According to "Dead By Mistake," a report detailing the findings of an
investigation by the Hearst Corporation, approximately 200,000 people die in the United
States every year from hospital infections and preventable medical errors. To make matters
worse, the situation has not changed from 10 years ago, when the recommendations of a
similar report by the federal government went ignored.
Car accidents, often classified as the leading preventable cause of death in the United
States, kill fewer than 50,000 people per year.
"Ten years ago, the highly-publicized federal report, 'To Err Is Human,' highlighted
the alarming death toll from preventable medical injuries and called on the medical
community to cut it in half in five years," the new report says. "Its authors
and patient safety advocates believed that its release would spur a revolution in patient
safety. But
the federal government and most states have made little or no progress
in improving patient safety through accountability mechanisms or other measures."

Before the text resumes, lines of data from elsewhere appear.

Lemma elem_of_enumerate {A} (l : list A) i x : (i, x) ∈ enumerate l <-> l !! i = Some x.
Proof.
  unfold enumerate. rewrite list_elem_of_lookup. setoid_rewrite list_lookup_imap. split.
  - intros [j H]. destruct (l !! j) eqn:E; cbn in H; [|done]. by injection H as <- <-.
  - intros H. exists i. by rewrite H.
Qed.
Lemma Forall_enumerate {A} (P : nat * A -> Prop) (l : list A) :
  Forall P (enumerate l) -> forall i x, l !! i = Some x -> P (i, x).
Proof. rewrite Forall_forall. intros H i x Hi. apply H. by apply elem_of_enumerate. Qed.

Lemma tame_node_shape g node : tame (verify_node_shape g node).
Proof. unfold verify_node_shape. tame. Qed.
#[export] Hint Resolve tame_node_shape : tame.

Lemma verdict_node_shape g node : verdict (verify_node_shape g node) (fun _ => shape_ok g (tn_kind node)).
Proof.
  unfold verify_node_shape. destruct (tn_kind node); cbn [shape_ok];
    try (eapply verdict_mono; [apply verdict_guard, verdict_push|]; cbn; intros _ H; try done;
         try (apply orb_false_iff in H as [H H']); apply negb_false_iff in H; try (split; [|apply N.ltb_ge in H']); done).
  - verdict_next verdict_nominal_ref. intros u Hn. verdict_next (verdict_guard _ _ (verdict_push _ _)). intros u' He.
    eapply verdict_mono.
    { apply (verdict_for_each _ _ (fun p => rf_ordinal p.2 = ordinal_of p.1 /\ refers g (rf_ty p.2))).
      intros [i f]. eapply verdict_mono; [apply verdict_guard, verdict_push|]. cbn. intros _ [H1 H2]%orb_false_iff.
      split; [by apply negb_false_iff, N.eqb_eq in H1|by apply negb_false_iff in H2]. }
    cbn. intros _ Hall. split_and!; [done|by intros ->|]. intros i f Hf. exact (Forall_enumerate _ _ Hall i f Hf).
  - verdict_next verdict_nominal_ref. intros u Hn. verdict_next (verdict_guard _ _ (verdict_push _ _)). intros u' He.
    eapply verdict_mono.
    { apply (verdict_for_each _ _ (fun p => rv_ordinal p.2 = ordinal_of p.1 /\
                                   forall q, rv_payload p.2 = Some q -> refers g q)).
      intros [i v]. eapply verdict_mono; [apply verdict_guard, verdict_push|]. cbn. intros _ [H1 H2]%orb_false_iff.
      split; [by apply negb_false_iff, N.eqb_eq in H1|]. intros q Hq. rewrite Hq in H2. by apply negb_false_iff in H2. }
    cbn. intros _ Hall. split_and!; [done|by intros ->|]. intros i f Hf. exact (Forall_enumerate _ _ Hall i f Hf).
Qed.

Lemma tame_node_source g node s : tame (verify_node_source g node s).
Proof. unfold verify_node_source. tame. Qed.
#[export] Hint Resolve tame_node_source : tame.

According to "Dead By Mistake," only 20 states require that medical errors be
reported, and even among these, standards vary widely and enforcement is inconsistent.
Five states are implementing mandatory reporting systems, five have voluntary systems, and
20 have no error reporting systems at all.
The Hearst report accuses lobbyists of working to ensure that the 1999 report's
recommendation of a nationwide mandatory error reporting system was never implemented.
Common medical errors include prescription errors and surgeries or other procedures
conducted on the wrong organ or the wrong side of the body. Common causes of medical
errors include sleep deprivation by care providers, poor patient-doctor communication,
insufficient nurses, poor documentation and illegible handwriting.
The report recommends that patients look after their own safety by becoming better
informed about procedures and medications they are being given, which includes actively
asking questions of health care providers. Specific measures, such as having a doctor mark
the site of an operation in permanent marker, can also decrease the risk of certain
errors.
Sources for this story include: www.cbsnews.com.